Source: Bloomberg, author’s calculations
Further supportive evidence of potential euro strength comes from the recent shift in net speculative positioning. Divergences between the euro and its fair value tend to be driven by shifts in speculative sentiment towards the currency as the chart below shows. Shifts from bearish to bull net non-commercial positioning have tended to lead shifts in the level of the euro relative to its fair value as implied by real yield spreads by around two months.
Source: Bloomberg, CFTC, author’s calculations
We can combine real yield spreads with net non-commercial positioning to get a short-term leading indicator for the euro. The chart below shows that the combination of real yield spreads and speculative positioning suggests the euro should rally to around 1.30 over the next two months. This is not a forecast but it cannot be ruled out given the fact that there’s been a 0.81 R-squared between the euro and this leading indicator over the past 13 years.
Source: Bloomberg, author’s calculations
Could The Eurozone’s Economic Fundamentals Really Support A Stronger Euro?
Writing this article it became clear to us that USD1.30/EUR seemed like an outrageous figure to even suggest given the prevailing negative sentiment towards the eurozone economy. However, we hesitate to say that the currency bloc arguably has stronger economic fundamentals than the U.S., despite its underperformance in terms of real GDP growth over recent years. In 2019, for example, not only did the eurozone have much stronger external and fiscal positions, but also a stronger manufacturing sector and higher national savings per capita.
External Position: The eurozone runs a near-record current account surplus while the U.S. continues to run a sizeable deficit. The spread between the two is now a near-record 5% of GDP. As a result of several years of current account surpluses in the eurozone and deficits in the U.S. the former is now running a balanced net international investment position while the latter is running its largest ever deficit.

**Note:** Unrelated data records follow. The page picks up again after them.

Lemma move_run q t s ds :
  objs q !! s = Some ds -> is_Some (objs q !! t) -> t <> s ->
  (forall x, prev_ ds = Some x \/ next_ ds = Some x -> x <> s /\ x <> t /\ is_Some (objs q !! x)) ->
  (forall x, prev_ ds = Some x -> next_ ds = Some x -> False) ->
  exists q', move_timer t s q = (Ok tt, q') /\
    timers_ q' = (if decide (timers_ q = Some s) then Some t else timers_ q) /\
    heap_ q' = moved_heap t (heap_index_ ds) (heap_ q) /\
    forall x, objs q' !! x = moved t s ds x <$> objs q !! x.
Proof.
  intros Hs Ht Hn Hnb Hpn.
  set (o1 := alter (fun d => d <| op_queue_ := [] |>) s (objs q)).
  set (o2 := alter (fun d => d <| op_queue_ ::= fun ops => ops ++ op_queue_ ds |>) t o1).
  set (o3 := alter (fun d => d <| heap_index_ := heap_index_ ds |>) t o2).
  set (o4 := alter (fun d => d <| heap_index_ := None |>) s o3).
  set (o5 := alter_opt (prev_ ds) (fun d => d <| next_ := Some t |>) o4).
  set (o6 := alter_opt (next_ ds) (fun d => d <| prev_ := Some t |>) o5).
  set (o7 := alter (fun d => d <| next_ := next_ ds |>) t o6).
  set (o8 := alter (fun d => d <| prev_ := prev_ ds |>) t o7).
  set (o9 := alter (fun d => d <| next_ := None |>) s o8).
  set (o10 := alter (fun d => d <| prev_ := None |>) s o9).
  set (tm := if decide (timers_ q = Some s) then Some t else timers_ q).
  set (h := moved_heap t (heap_index_ ds) (heap_ q)).
  assert (Hex : forall x, is_Some (objs q !! x) -> is_Some (o4 !! x))
    by (intros x Hx; by repeat apply lookup_alter_is_Some).
  set (ds' := ds <| op_queue_ := [] |> <| heap_index_ := None |>).
  assert (Hs4 : o4 !! s = Some ds').
  { subst o4 o3 o2 o1. rewrite lookup_alter_eq, !(lookup_alter_ne _ _ t s), lookup_alter_eq, Hs by done. done. }
  assert (Hs5 : o5 !! s = Some ds').
  { subst o5. rewrite lookup_alter_opt, Hs4, decide_False; [done|].
    intros E. by destruct (Hnb s (or_introl (eq_sym E))). }
  assert (Hs6 : o6 !! s = Some ds').
  { subst o6. rewrite lookup_alter_opt, Hs5, decide_False; [done|].
    intros E. by destruct (Hnb s (or_intror (eq_sym E))). }
  exists (mk_timer_queue tm h o10). split_and!; [|done|done|].
  - unfold move_timer. rewrite (bind_ok _ _ _ _ _ (run_timer_at q s ds Hs)).
    erewrite bind_ok by (apply run_alter; by exists ds).
    erewrite bind_ok by (apply run_alter; cbn; by apply lookup_alter_is_Some).
    erewrite bind_ok by (apply run_alter; cbn; by repeat apply lookup_alter_is_Some).
    erewrite bind_ok by (apply run_alter; cbn; repeat apply lookup_alter_is_Some; by exists ds).
    unfold gets, bind at 1.
    rewrite (bind_ok _ _ _ (mk_timer_queue (timers_ q) h o4) tt).
    2:{ subst h. unfold moved_heap. destruct (heap_index_ ds) as [i|]; [|by destruct q].
        match goal with |- context [(i <? ?n)%nat] => change n with (length (heap_ q)) end.
        destruct (Nat.ltb_spec i (length (heap_ q))) as [Hi|Hi].
        - destruct (lookup_lt_is_Some_2 _ _ Hi) as [e He]. rewrite He.
          erewrite bind_ok by (apply (run_heap_at _ i e); exact He).
          erewrite run_set_heap_at by exact He. done.
        - rewrite (lookup_ge_None_2 _ _ Hi). by destruct q. }
    rewrite (bind_ok _ _ _ (mk_timer_queue tm h o4) tt) by (subst tm; unfold modify; cbn; by case_decide).
    erewrite bind_ok by (apply run_alter_opt; intros x Hx; cbn; apply Hex, Hnb; by left).
    erewrite bind_ok by (apply (run_timer_at _ s ds'); exact Hs5).
    erewrite bind_ok by (apply run_alter_opt; intros x Hx; cbn; apply is_Some_alter_opt, Hex, Hnb; by right).
    erewrite bind_ok by (apply (run_timer_at _ s ds'); exact Hs6).
    erewrite bind_ok by (apply run_alter; cbn; by do 2 apply is_Some_alter_opt; apply Hex).
    erewrite bind_ok by (apply run_alter; cbn; apply lookup_alter_is_Some; by do 2 apply is_Some_alter_opt; apply Hex).
    erewrite bind_ok by (apply run_alter; cbn; do 2 apply lookup_alter_is_Some; by exists ds').
    apply run_alter. cbn. do 3 apply lookup_alter_is_Some. by exists ds'.
  - intros x. unfold moved. cbn. destruct (decide (x = t)) as [->|Nt]; [|destruct (decide (x = s)) as [->|Ns]].
    + assert (Some t <> prev_ ds /\ Some t <> next_ ds) as [? ?].
      { split; intros E; [destruct (Hnb t (or_introl (eq_sym E))) as (_ & ? & _)
                         |destruct (Hnb t (or_intror (eq_sym E))) as (_ & ? & _)]; done. }
      subst o10 o9. rewrite !(lookup_alter_ne _ _ s t) by done. subst o8 o7. rewrite !lookup_alter_eq.
      subst o6 o5. rewrite !lookup_alter_opt, !decide_False by done. subst o4. rewrite lookup_alter_ne by done.
      subst o3 o2. rewrite !lookup_alter_eq. subst o1. rewrite lookup_alter_ne by done. by destruct (objs q !! t).
    + subst o10 o9. rewrite !lookup_alter_eq. subst o8 o7. rewrite !(lookup_alter_ne _ _ t s), Hs6, Hs by done. done.
    + subst o10 o9 o8 o7 o6 o5 o4 o3 o2 o1.
      rewrite !(lookup_alter_ne _ _ s x), !(lookup_alter_ne _ _ t x), !lookup_alter_opt by done.
      rewrite !(lookup_alter_ne _ _ s x), !(lookup_alter_ne _ _ t x), !(lookup_alter_ne _ _ s x) by done.
      destruct (objs q !! x) as [d|]; [|done]. cbn. f_equal.
      destruct (decide (Some x = prev_ ds)) as [E1|]; [|by destruct (decide (Some x = next_ ds))].
      rewrite decide_False; [done|]. intros E2. by apply (Hpn x).
Qed.
(** A query of a peer that may update it; [d] if the peer is gone. *)
Definition ask_peer {A} (pid : Z) (d : A) (f : peer -> A * peer) : SM A := fun s =>
  match peers_ s !! pid with
  | None => (Ok d, s)
  | Some p => let '(a, p') := f p in (Ok a, s <| peers_ ::= <[ pid := p' ]> |>)
  end.

Fixpoint for_all (ids : list Z) (f : Z -> SM unit) : SM unit :=
  match ids with [] => ret tt | i :: ids' => f i ;; for_all ids' f end.

(** [for (auto& entry: peers_)], in the order of the map. *)
Definition for_peers (f : Z -> SM unit) : SM unit :=
  s <- self ;; for_all (map fst (map_to_list (peers_ s))) f.

(** [p->send_req(p, req, handler, streaming)] *)
Definition peer_send (pid : Z) (req : req_msg) (h : rpc_handler) (streaming : bool) : SM unit :=
  fun s =>
    match peers_ s !! pid with
    | None => (Ok tt, s)
    | Some p =>
        match send_req req h streaming p with
        | Throw e => (Throw e, s)
        | Ok (p', out) =>
            (Ok tt, s <| peers_ ::= <[ pid := p' ]> |>
                      <| trace_ ::= app (rev (map (Ev_peer pid) out)) |>)
        end
    end.

(** ** Quorums *)

Definition is_regular_member (s : server) (p : peer) : bool :=
  negb (bool_decide (srv_to_leave_ s = Some (p_id p)))
  && negb (is_learner p) && negb (is_new_joiner p).

Definition get_num_voting_members (s : server) : Z :=
  zlen (filter (fun p => is_regular_member s p) (peer_list s))
  + (if im_learner_ s then 0 else 1).

Definition get_quorum_for_election (s : server) : Z :=
  let c := custom_election_quorum_size_ (params_ s) in
  let n := get_num_voting_members s in
  if (c <=? 0) || (n <? c) then n / 2 else c - 1.

(** Every peer that receives a snapshot lowers the count, down to 0. *)
Definition without_snp_receivers (s : server) (n : Z) : Z :=
  fold_left (fun n p => if negb (n =? 0) && is_some (snp_sync_ctx_ p) then n - 1 else n)
    (peer_list s) n.
(** ** Pre-votes *)

(** The connections are renewed before a pre-vote: all of them the first time,
    later those closed or inactive for long. *)
Definition renew_connection (pid : Z) : SM unit :=
  s <- self ;;
  p <- peer_at pid ;;
  when (is_regular_member s p)
    (match get_server (rs_config_ s) (p_id p) with
     | None => ret tt
     | Some c =>
         recreate <- (if hb_alive_ s then ret true
                      else
                        need <- ask_peer pid false (need_to_reconnect (now_ s)) ;;
                        ret (need
                          || (s32 (heart_beat_interval_ (params_ s) * reconnect_limit_ (raft_limits_ s))
                              <? s32 (Z.quot (get_active_timer_us (now_ s) p) 1000)))) ;;
         when recreate
           (ask_peer pid false
              (recreate_rpc (now_ s) has_factory reconn_backoff_disabled
                 (create_client (trace_ s) (sc_endpoint c))) ;; ret tt)
     end).

Definition send_prevote (pid : Z) : SM unit :=
  s <- self ;;
  p <- peer_at pid ;;
  when (is_regular_member s p)
    (req <- log_end_req pre_vote_request (p_id p) ;;
     free <- ask_peer pid false make_busy ;;
     if free then peer_send pid req resp_handler_ false
     else modify (fun s => s <| pre_vote_ ::= fun v =>
            v <| pv_connection_busy ::= fun n => s32 (n + 1) |> |>)).

(** The outcome of the previous round, and the adjustment of a 2-node cluster
    whose other node has not answered for several rounds. *)
Definition check_previous_prevote : SM unit :=
  s <- self ;;
  let answered := pv_live (pre_vote_ s) + pv_dead (pre_vote_ s) in
  when (0 <? answered)
    (if answered <? get_quorum_for_election s + 1
     then modify (fun s => s <| pre_vote_ ::= fun v =>
            v <| pv_no_response_failure_count ::= fun n => s32 (n + 1) |> |>)
     else modify (fun s => s <| pre_vote_ ::= fun v => v <| pv_no_response_failure_count := 0 |> |>)) ;;
  s <- self ;;
  when (auto_adjust_quorum_for_small_cluster_ (params_ s) && (get_num_voting_members s =? 2)
        && (vote_limit_ (raft_limits_ s) <? pv_no_response_failure_count (pre_vote_ s)))
    (rc <- callback AutoAdjustQuorum (-1) ;;
     when (bool_decide (rc = Cb_Ok)) (modify (fun s => s <| params_ ::= set_quorum_sizes 1 |>))).
(* ===== verification/Applied.v ===== *)
(** What the commit thread gives the state machine: the entries of the log from
    its own index on, in order and once, up to the index the cluster has
    committed; and that a round of the thread ends. *)
From stdpp Require Import sorting.
From S2P Require Import Prelude Buffer Serializer Codec Messages Peer LogStore Server.
From S2P Require Import Replication Election Startup Samples Follower Total Append Leader Quorum Commit.

(** * What the state machine has been given *)

Definition is_commit (e : event) : bool :=
  match e with Ev_commit _ _ | Ev_commit_config _ _ => true | _ => false end.

(** Oldest first. *)
Definition commits (h : history) : list event := filter (fun e => is_commit e) (rev h).

Lemma commits_cons e h : commits (e :: h) = commits h ++ (if is_commit e then [e] else []).
Proof.
  unfold commits. cbn [rev]. rewrite filter_app. f_equal. by destruct e.
Qed.

Lemma commits_peer pid o h : commits (rev (map (Ev_peer pid) o) ++ h) = commits h.
Proof.
  unfold commits. rewrite rev_app_distr, rev_involutive, filter_app.
  replace (filter _ (map (Ev_peer pid) o)) with (@nil event); [by rewrite app_nil_r|].
  by induction o.
Qed.

(** The payload of a stored entry, as it is read back. *)
Definition stored_payload (e : log_entry) : option buffer :=
  run_state (set_pos 0) <$> le_buff (rewound e).
Lemma encode_request_ok req :
  req_ok req -> encode_request o req = Ok (mkbuf (wire_request req) 0).
Proof.
  intros [? ? ? ? ? ? ? ? He Hm L]. unfold encode_request.
  assert (zlen (req_payload req) = meta_size (req_meta o req)
    + zlen (entries_bytes ts crc (rq_log_entries req))) as E by (unfold req_payload; zlen_lia).
  assert (0 <= meta_size (req_meta o req)) by (unfold meta_size; case_match; zlen_lia).
  zlen_facts. rewrite encode_entries_ok by (done || lia). cbn [rbind app]. rewrite Z.add_0_l.
  cbv zeta. rewrite (s32_small (meta_size _)) by (unfold_width; lia).
  unfold add_int. rewrite <- Z.add_assoc, <- E.
  rewrite bool_decide_true by (unfold_width; lia). cbn [rbind].
  rewrite u64_small by (unfold_width; change RPC_REQ_HEADER_SIZE with 54; lia).
  fold (sent_flags req). unfold sbuild.
  rewrite alloc_ok by (change RPC_REQ_HEADER_SIZE with 54; lia). cbn [rbind].
  change (buffer_serializer LITTLE ?b) with (mkser LITTLE (fresh (RPC_REQ_HEADER_SIZE + zlen (req_payload req))) 0 0).
  destruct (sent_flags_spec req) as (_ & F & _).
  destruct (put_request_ok req (sent_flags req)
    (fresh (RPC_REQ_HEADER_SIZE + zlen (req_payload req)))) as (q & ->); [done|..|done].
  - rewrite F. by destruct (req_meta o req).
  - change RPC_REQ_HEADER_SIZE with 54. lia.
  - apply zlen_fresh. change RPC_REQ_HEADER_SIZE with 54. lia.
Qed.

End Requests.

(** * Reading requests *)

Lemma sreads_u32 e v : is_u32 v -> sreads e get_u32 (put_order e 4 v) v.
Proof. exact (sreads_uint e 4 v). Qed.

Lemma sreads_u16 e v : 0 <= v < 2 ^ 16 -> sreads e get_u16 (put_order e 2 v) v.
Proof. exact (sreads_uint e 2 v). Qed.

#[export] Hint Resolve sreads_u32 sreads_u16 : codec.

Lemma sreads_if {A} (c : bool) (m : M serializer A) (a0 : A) bs a :
  sreads LITTLE m bs a ->
  sreads LITTLE (if c then m else ret a0) (if c then bs else []) (if c then a else a0).
Proof. destruct c; [done|intros _; apply sreads_ret]. Qed.

Lemma sreads_flag b :
  sreads LITTLE (v <- get_u8 ;; ret (negb (v =? 0))) (put_order LITTLE 1 (b2z b)) b.
Proof. eapply sreads_map; [apply sreads_u8, is_u8_b2z|by destruct b]. Qed.

#[export] Hint Resolve sreads_if sreads_flag : codec.

Lemma if_app {A} (c : bool) (l k : list A) :
  (if c then l ++ k else []) = (if c then l else []) ++ (if c then k else []).
Proof. by destruct c. Qed.

(** Reading at one place of one block, for readers that look at their position. *)
Definition reads_here {A} (m : M serializer A) (pre bs post : list Z) (a : A) : Prop :=
  m (mkser LITTLE (pre ++ bs ++ post) (zlen pre) 0)
  = (Ok a, mkser LITTLE (pre ++ bs ++ post) (zlen pre + zlen bs) 0).

Lemma sreads_here {A} (m : M serializer A) pre bs post a :
  sreads LITTLE m bs a -> zlen (pre ++ bs ++ post) < 2 ^ 31 -> reads_here m pre bs post a.
Proof. intros Hm L. apply Hm. split; zlen_lia. Qed.

Lemma here_bind {A B} (m : M serializer A) (k : A -> M serializer B) pre bs cs post a b :
  reads_here m pre bs (cs ++ post) a -> reads_here (k a) (pre ++ bs) cs post b ->
  reads_here (bind m k) pre (bs ++ cs) post b.
Proof.
  unfold reads_here, bind. intros Hm Hk. rewrite <- app_assoc, Hm.
  rewrite <- app_assoc, zlen_app in Hk. rewrite Hk. do 2 f_equal. zlen_lia.
Qed.

Lemma here_ret {A} (a : A) pre post : reads_here (ret a) pre [] post a.
Proof. unfold reads_here, ret. do 2 f_equal. zlen_lia. Qed.

Lemma here_map {A B} (m : M serializer A) (f : A -> B) pre bs post a b :
  reads_here m pre bs post a -> f a = b -> reads_here (x <- m ;; ret (f x)) pre bs post b.
Proof.
  intros Hm <-. rewrite <- (app_nil_r bs). eapply here_bind; [exact Hm|apply here_ret].
Qed.

Lemma here_pos {B} (k : Z -> M serializer B) pre bs post b :
  reads_here (k (zlen pre)) pre bs post b -> reads_here (bind (gets pos_) k) pre bs post b.
Proof. intros Hk. exact Hk. Qed.

Section Reading.
Context `{U : Uninit}.

Lemma sreads_buffer d :
  zlen d < 2 ^ 31 ->
  sreads LITTLE (dst <- lift (alloc (zlen d)) ;; get_buffer dst) d (mkbuf d 0).
Proof.
  intros L pre post p Hb. unfold bind at 1, lift at 1. zlen_facts. rewrite alloc_ok by lia.
  unfold get_buffer. assert (zlen (fresh (zlen d)) = zlen d) as F by by apply zlen_fresh.
  rewrite mkbuf_size, mkbuf_pos by (split; lia). rewrite F, Z.sub_0_r, u64_small by (unfold_width; lia).
  unfold bind at 1. rewrite (sreads_raw LITTLE d) by done. rewrite mkbuf_store by lia.
  unfold bind, lift, ret. cbn [fst snd]. do 3 f_equal.
  replace (zdrop (0 + zlen d) (fresh (zlen d))) with (@nil Z); [by rewrite app_nil_r|].
  rewrite Z.add_0_l, <- F at 1. symmetry. apply zdrop_all.
Qed.

Lemma here_buffer {B} (k : buffer -> M serializer B) pre d post b :
  zlen (pre ++ d ++ post) < 2 ^ 31 -> reads_here (k (mkbuf d 0)) (pre ++ d) [] post b ->
  reads_here (dst <- lift (alloc (zlen d)) ;; buf <- get_buffer dst ;; k buf) pre d post b.
Proof.
  intros L Hk. rewrite <- (app_nil_r d) at 2.
  assert (reads_here (dst <- lift (alloc (zlen d)) ;; get_buffer dst) pre d ([] ++ post) (mkbuf d 0))
    as Hr by (apply sreads_here; [apply sreads_buffer; zlen_lia|done]).
  pose proof (here_bind _ k _ _ _ _ _ _ Hr Hk) as R. unfold reads_here, bind in R |- *.
  rewrite <- R. unfold lift. by destruct (alloc (zlen d)).
Qed.

(** What a session makes of an entry. *)
Definition wire_entry (ts crc : bool) (e : log_entry) : log_entry :=
  mk_log_entry (le_term e) (le_value_type e) (Some (mkbuf (entry_data e) 0))
    (if ts then le_timestamp_us e else 0) (if crc then le_has_crc32 e else false)
    (if crc then le_crc32 e else 0).

Section Flags.
Context (flags : Z) (ts crc : bool).
Hypothesis (Hts : has_flag flags INCLUDE_LOG_TIMESTAMP = ts).
Hypothesis (Hcrc : has_flag flags CRC_ON_PAYLOAD = crc).

Lemma get_entry_ok e pre post :
  entry_ok e -> zlen (pre ++ entry_bytes ts crc e (entry_data e) ++ post) < 2 ^ 31 ->
  reads_here (get_entry flags (zlen (pre ++ entry_bytes ts crc e (entry_data e) ++ post)))
    pre (entry_bytes ts crc e (entry_data e)) post (Some (wire_entry ts crc e)).
Proof.
  intros He L. set (n := zlen _) in *. unfold get_entry. rewrite Hts, Hcrc.
  assert (n = zlen pre + (LOG_ENTRY_SIZE ts crc + zlen (entry_data e)) + zlen post) as En
    by (unfold n; zlen_lia).
  pose proof (LOG_ENTRY_SIZE_pos ts crc). clearbody n.
  apply here_pos. zlen_facts. rewrite ltb_false by lia. unfold entry_bytes.
  destruct He as [_ Hd Ht Hv Hvb Hs Hw Hc]. rewrite if_app, <- app_assoc.
  set (d := entry_data e) in *. assert (is_s32 (zlen d)) by (unfold_width; lia).
  assert (forall (c : bool) (l : list Z), zlen (if c then l else []) = if c then zlen l else 0) as Hif
    by by intros [].
  unfold LOG_ENTRY_SIZE in En.
  repeat (eapply here_bind; [apply sreads_here; [eauto with codec|
    rewrite !zlen_app, ?Hif, !put_order_len; destruct ts, crc; lia]|]).
  cbv zeta. apply here_pos. rewrite u64_small by (unfold_width; lia).
  rewrite !zlen_app, !Hif, !put_order_len, ltb_false by (destruct ts, crc; lia).
  apply here_buffer.
  { rewrite !zlen_app, !Hif, !put_order_len. destruct ts, crc; lia. }
  rewrite buffer_crc_mkbuf by (unfold_width; split; lia). rewrite Hv. unfold log_entry_new, wire_entry. cbn [negb].
  destruct crc, (le_has_crc32 e) eqn:Eh; cbn [andb negb]; try apply here_ret.
  rewrite Hc, Z.eqb_refl by done. apply here_ret.
Qed.

Lemma get_entries_ok es : forall pre fuel acc,
  Forall entry_ok es -> (length es <= fuel)%nat ->
  zlen (pre ++ entries_bytes ts crc es) < 2 ^ 31 ->
  reads_here (get_entries fuel flags (zlen (pre ++ entries_bytes ts crc es)) acc)
    pre (entries_bytes ts crc es) [] (Some (acc ++ map (wire_entry ts crc) es)).
Proof.
  induction es as [|e es IH]; intros pre fuel acc He F L.
  { destruct fuel; cbn [get_entries]; apply here_pos; rewrite ltb_false by zlen_lia;
      cbn [map]; rewrite app_nil_r; apply here_ret. }
  destruct fuel as [|fuel]; [cbn in F; lia|]. apply Forall_cons in He as [He Hes].
  rewrite entries_bytes_cons in *. set (eb := entry_bytes ts crc e (entry_data e)) in *.
  assert (zlen eb = LOG_ENTRY_SIZE ts crc + zlen (entry_data e)) as Le by apply zlen_entry_bytes.
  pose proof (LOG_ENTRY_SIZE_pos ts crc). cbn [get_entries]. apply here_pos. zlen_facts.
  pose proof (zlen_nonneg (entries_bytes ts crc es)). pose proof (zlen_nonneg (entry_data e)).
  rewrite ltb_true by (rewrite !zlen_app; lia).
  eapply here_bind; [rewrite app_nil_r; apply get_entry_ok; done|].
  rewrite (app_assoc pre) in L |- *. cbn [map].
  replace (acc ++ wire_entry ts crc e :: map (wire_entry ts crc) es)
    with ((acc ++ [wire_entry ts crc e]) ++ map (wire_entry ts crc) es) by by rewrite <- app_assoc.
  apply IH; [done|cbn in F; lia|done].
Qed.

Lemma entries_count es : Z.of_nat (length es) <= zlen (entries_bytes ts crc es).
Proof.
  induction es as [|e es IH]; [done|]. rewrite entries_bytes_cons, zlen_app, zlen_entry_bytes.
  pose proof (LOG_ENTRY_SIZE_pos ts crc). cbn [length]. zlen_facts. lia.
Qed.

Lemma get_payload_ok meta es :
  Forall entry_ok es -> has_flag flags INCLUDE_META = negb (no_meta meta) ->
  zlen (meta_bytes meta ++ entries_bytes ts crc es) < 2 ^ 31 ->
  reads_here (get_payload flags (zlen (meta_bytes meta ++ entries_bytes ts crc es)))
    [] (meta_bytes meta ++ entries_bytes ts crc es) [] (Some (meta, map (wire_entry ts crc) es)).
Proof.
  intros He Hm L. pose proof (entries_count es). pose proof (zlen_nonneg (meta_bytes meta)). zlen_facts.
  unfold get_payload. rewrite Hm. eapply here_bind.
  - rewrite app_nil_r. apply sreads_here; [|done].
    destruct meta; cbn [no_meta negb meta_bytes]; [apply sreads_ret|].
    apply sreads_bytes. revert L. unfold meta_bytes. zlen_lia.
  - apply (here_map _ _ _ _ _ (Some (map (wire_entry ts crc) es))); [|done].
    apply (get_entries_ok es _ _ []); [done| |done]. zlen_lia.
Qed.

End Flags.

(** The header. *)
Lemma sreads_req_fields req n :
  is_u8 (msg_type_val (rq_type req)) -> is_s32 (rq_src req) -> is_s32 (rq_dst req) ->
  is_u64 (rq_term req) -> is_u64 (rq_last_log_term req) -> is_u64 (rq_last_log_idx req) ->
  is_u64 (rq_commit_idx req) -> is_s32 n ->
  sreads LITTLE get_req_fields (req_fields_bytes req n)
    (mk_req_header (msg_type_val (rq_type req)) (rq_src req) (rq_dst req) (rq_term req)
       (rq_last_log_term req) (rq_last_log_idx req) (rq_commit_idx req) n).
Proof.
  intros. unfold get_req_fields, req_fields_bytes.
  repeat (eapply sreads_bind; [eauto with codec|]).
  eapply sreads_map; [eauto with codec|done].
Qed.

End Reading.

Fiscal Position: While the U.S. has been clocking up huge deficits over recent years, the eurozone has managed to narrow its deficits considerably. As a result, we have seen a sharp divergence in government debt levels relative to GDP, with the U.S. figure now 23 percentage points higher than the eurozone.
Manufacturing Sector: While the U.S. economy has grown at a faster pace than the eurozone over the past decade, both countries have seen their manufacturing sectors grow at a similar pace. Despite an inferior per-capita GDP level, the eurozone actually boasts a higher level of manufacturing output per working-age population.
Savings Rates: Closely related to its relative manufacturing strength, the eurozone has a far higher national savings rate than the U.S. The U.S.’ stronger growth rate over the past decade has been entirely down to faster service sector growth which generally does not add to national savings.
It could very well be the case that the dollar is not strong relative to the euro because of the country’s economic strength, but that the U.S. economy has outperformed because of the stronger dollar. Overseas demand for dollars has enabled the U.S. service sector to benefit at the expense of real wealth creation. As explained here, this appears to have created a ‘Dutch disease’ situation where the real economy has become hollowed out and increasingly unable to support a strong dollar.